СХС-CHEMOKINE DETECTION IN THE CSF OF PATIENTS WITH BRAIN CONTUSIONS

Abstract

Traumatic brain injury (TBI) is among the most significant forms of neurological pathology. In traumatic brain injury, axonal damage occurs not only as a result of direct cytotoxic intercellular interactions but also due to the activation of pro-inflammatory cytokines and chemokines, which play a crucial role in the development and maintenance of neuroinflammation. In the early stages after brain trauma, there is not only activation of microglia but also formation of a pool of T-cell subpopulations capable of synthesizing various chemokines. The aim of this study was to comprehensively assess the concentration of chemokines (CXCL8/MIG, CXCL9/IP-10, CXCL10/I-TAC) in the cerebrospinal fluid (CSF) of patients with brain contusion of varying severity within the first 24 hours after hospital admission. The study included 86 patients diagnosed with "TBI: brain contusion," who were divided into three groups based on injury severity. A comparison group consisted of patients with concussion (n=24). Obtaining CSF from healthy individuals is challenging due to the absence of indications for lumbar puncture procedures.

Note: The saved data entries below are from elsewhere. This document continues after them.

(* ===== verification/Executor.v ===== *)
(** * The executor ([crates/sqlite/sqlite/src/executor]: mod.rs, erc.rs, activity.rs)

    One task owns the database: it takes query messages from a channel, runs
    them in an open transaction, publishes optimistic updates as it goes and
    queues the same updates, which are published for good when the transaction
    commits and dropped when it is rolled back. [Executor] is that task's state;
    the pool is the committed database. [handle_query_message] is one definition
    per kind of message.

    Outside the repository, and parameters here ([ExecutorEnv]): SQLite running
    the statement of a message, the decoding of its rows, which statements fail
    (any may), the clock, the size of the write-ahead log, the provider and the
    parsers of its answers, and the operations of [Ty]. The updates of aggregations
    and achievements are actions on the database, which [Leaderboards.v] gives. *)

From S2P Require Import Prelude Math Proto SqlString Traits Database Cache.
From stdpp Require Import pretty.
From Stdlib Require Import Ascii.
Import Math SqlString Traits.
Local Open Scope Z_scope.
Local Open Scope torii_scope.

Inductive Argument : Type :=
| ArgNull
| ArgInt (i : Z)
| ArgBool (b : bool)
| ArgString (s : string)
| ArgFieldElement (f : Felt).

Inductive ExecutorError : Type := ExecutorProvider | ExecutorSqlx.

Inductive ExecutorQueryError : Type :=
| QSqlite
| QProvider
| QSqlx
| QParse
| QPrimitive
| QExecutor (e : ExecutorError)
| QModelNotFound (model_id : string)
| QModelMappingError (model_id : string).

Chemokine concentrations (pg/mL) were measured using multiplex analysis based on xMAP technology (Luminex), utilizing Milliplex MAP test systems (Millipore, USA). The results showed a trend toward increased chemokine levels correlating with greater injury severity. Notably, CXCL9/MIG levels were elevated in all patients with brain injury (p<0.05), unlike CXCL8/IL-8, which showed significant increases only in the fourth group (severe TBI), and CXCL10/IP-10, which was significantly elevated in both the third (moderate TBI) and fourth groups. Specifically, in the fourth group (severe TBI), levels of CXCL8/IL-8 were increased 3.5 times, CXCL9/MIG – 9 times, and CXCL10/IP-10 – 3 times compared to the control group (first group with mild TBI). To evaluate the diagnostic value of these changes, ROC analysis was performed, establishing clinically significant chemokine thresholds that serve as highly informative markers of neural tissue damage. In conclusion, assessing levels of CXCL8, CXCL9, and CXCL10 in brain contusion provides valuable insights into their roles in disease progression — recruiting T-helper cells and neutrophils from peripheral blood into neural tissue and sustaining neuroinflammatory processes.